The U.S. dairy cow herd grew in 2011 by 75,000 up to 9.194 million head. In Michigan, the herd grew from 2010 to 2011 from 358,000 to 366,000 head, contributing to a 1.7 percent increase in milk production (8.48 million pounds). Although total cow numbers have grown in Michigan, the number of commercially licensed dairy farms (grade A or B), has continued to decline. Between 2010 and 2011, 70 herds in Michigan either went out of business or were merged, leaving 2,160 herds selling milk in Michigan. This is consistent with a U.S. trend of 3.1 percent loss from 2010 to 2011, and 17.1 percent decline from 2006-2011. Michigan is slightly less than the U.S. trend at 14.6 percent commercial dairy herd decline since 2006 (Michigan had 2,530 dairies in 2006).

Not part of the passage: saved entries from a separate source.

(** C5 (amended).  When every attempt fails, the rate-limited worker calls
    [client.Do] exactly three times, sleeps [rand.Intn(100)] milliseconds,
    a value in [0, 100), after each of the three failures, then gives the
    request up: the counter is as before and no increment appears among
    the events.  The worker of the simple variant makes one attempt, does
    not sleep and does not increment the counter either. *)
Theorem three_failures_then_abandon (env : WorkerEnv) (url : string) (counter : Z) :
  request_ok env url = true ->
  (forall k, do_result env k = DoErr) ->
  RateLimited.worker_iteration env url counter =
    Some (Next, counter,
          [WRLock; WReadURL url; WRUnlock; WNewRequest url true;
           WDo 0; WLog (LogRequestFailedAttempt 1);
           WSleep (Intn (draw env 0%nat) 100 * Millisecond);
           WDo 1; WLog (LogRequestFailedAttempt 2);
           WSleep (Intn (draw env 1%nat) 100 * Millisecond);
           WDo 2; WLog (LogRequestFailedAttempt 3);
           WSleep (Intn (draw env 2%nat) 100 * Millisecond);
           WSleep (Intn (draw env 3%nat) 10 * Millisecond)]) /\
  attempts (rate_limited_body env url counter) = 3%nat /\
  List.filter is_Add (rate_limited_body env url counter) = [] /\
  (forall k, 0 <= Intn (draw env k) 100 < 100) /\
  Simple.worker_iteration env url counter =
    (Next, counter,
     [WRLock; WReadURL url; WRUnlock; WNewRequest url true;
      WDo 0; WLog LogRequestFailed]).
Proof.
  intros Hurl Hfail.
  assert (RateLimited.worker_iteration env url counter =
    Some (Next, counter,
          [WRLock; WReadURL url; WRUnlock; WNewRequest url true;
           WDo 0; WLog (LogRequestFailedAttempt 1);
           WSleep (Intn (draw env 0%nat) 100 * Millisecond);
           WDo 1; WLog (LogRequestFailedAttempt 2);
           WSleep (Intn (draw env 1%nat) 100 * Millisecond);
           WDo 2; WLog (LogRequestFailedAttempt 3);
           WSleep (Intn (draw env 2%nat) 100 * Millisecond);
           WSleep (Intn (draw env 3%nat) 10 * Millisecond)])) as Hrl.
  { run_body. now rewrite Hurl, !Hfail. }
  split; [exact Hrl|].
  unfold rate_limited_body. rewrite Hrl. cbn [snd].
  repeat split.
  - apply Intn_range. lia.
  - apply Intn_range. lia.
  - unfold Simple.worker_iteration. now rewrite Hurl, Hfail.
Qed.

Although the largest herd size in the Midwest, Michigan’s average herd size is slightly below the U.S. average of 179 head at 169 head per herd. This number is up 43 cows per herd since 2006.

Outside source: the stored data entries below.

(** Without a StatCache nothing is invalidated. *)
Lemma no_cache_no_invalidate h r :
  Handler_StatCache h = None → CallInvalidate ∉ calls (ServeHTTP h r).
Proof.
  intros Hnone. destruct (decide (http.Method r = "PROPFIND")) as [Hp|Hp].
  - unfold ServeHTTP. rewrite decide_True by done.
    destruct (handlePROPFIND h r). simpl. by rewrite list_elem_of_singleton.
  - destruct (ServeHTTP_not_PROPFIND h r Hp)
      as (h' & inv & Hinv & _ & _ & _ & Hroute).
    rewrite Hnone in Hinv. injection Hinv as _ Hinv'. rewrite Hinv' in Hroute.
    simpl in Hroute. case_decide; destruct Hroute as [-> _];
      by rewrite list_elem_of_singleton.
Qed.

(** X18: every request other than PROPFIND (those go to [handlePROPFIND]
    before any depth is looked at) is routed by depth: the virtual depth is
    1 without a static root and 2 with one; a path with fewer segments is
    handled by the virtual file system, one with at least that many is
    delegated, with segment [virtualDepth - 1] as the backend name. *)
Theorem X18_routes_by_depth h r :
  http.Method r ≠ "PROPFIND" → routesByDepth h r.
Proof.
  intros Hm. destruct (ServeHTTP_not_PROPFIND h r Hm)
    as (h' & inv & _ & Hroot & _ & Hafter & Hroute).
  unfold routesByDepth, dispatched. rewrite Hafter.
  assert (maxPathLength h r = (if decide (staticRoot h = EmptyString) then 1 else 2)%nat)
    as Hmpl.
  { unfold maxPathLength. by repeat case_decide. }
  split; [done|]. simpl in Hroute. split.
  - intros Hlt. rewrite decide_False in Hroute by lia.
    destruct Hroute as [-> ->]. by rewrite last_snoc.
  - intros Hge. rewrite decide_True in Hroute by lia.
    destruct Hroute as [-> ->]. rewrite last_snoc.
    destruct (shared_CleanAndSplit (url.Path (http.URL r)) !! (maxPathLength h r - 1)%nat)
      as [name|] eqn:Hname.
    2:{ apply lookup_ge_None in Hname. rewrite Hmpl in *. case_decide; lia. }
    exists name.
    assert (drop (maxPathLength h r - 1) (shared_CleanAndSplit (url.Path (http.URL r)))
            = name :: drop (maxPathLength h r)
                        (shared_CleanAndSplit (url.Path (http.URL r)))) as ->.
    { rewrite (drop_S _ name (maxPathLength h r - 1)) by done.
      do 2 f_equal. rewrite Hmpl. case_decide; lia. }
    done.
Qed.

(** C4, amended: when a StatCache is configured, every request whose
    method is a non-read one has the cache invalidated first and is routed
    (handled or delegated) after, on the handler with the emptied cache. *)
Theorem C4_invalidate_before_routing h r cache :
  Handler_StatCache h = Some cache →
  nonRead (http.Method r) →
  invalidatesFirst h r
  ∧ Handler_StatCache (after (ServeHTTP h r)) = Some (invalidate cache).
Proof.
  intros Hc [Hget Hprop]. destruct (ServeHTTP_not_PROPFIND h r Hprop)
    as (h' & inv & Hinv & _ & _ & Hafter & Hroute).
  rewrite Hc, decide_True in Hinv by done. injection Hinv as Hh' Hinv'.
  rewrite Hafter, Hh'. split; [|done]. unfold invalidatesFirst.
  rewrite Hinv' in Hroute. simpl in Hroute.
  case_decide; destruct Hroute as [-> _]; eexists; eauto.
Qed.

Record high milk prices in 2011 boost producer cash receipts from milk marketing (gross income) to a record $39.5 billion for the U.S., up 26 percent from 2010. Michigan ranked eighth in the U.S. for milk marketing receipts totaling $1.77 billion. Michigan’s all milk price for 2011 averaged $21.00/cwt., giving an average income of $4,864/cow/year, third highest in the nation (Florida averaged $5,062/cow and Washington averaged $4,911/cow). The average U.S. cow generated $4,322 in 2011, up from just $2,660 in 2009.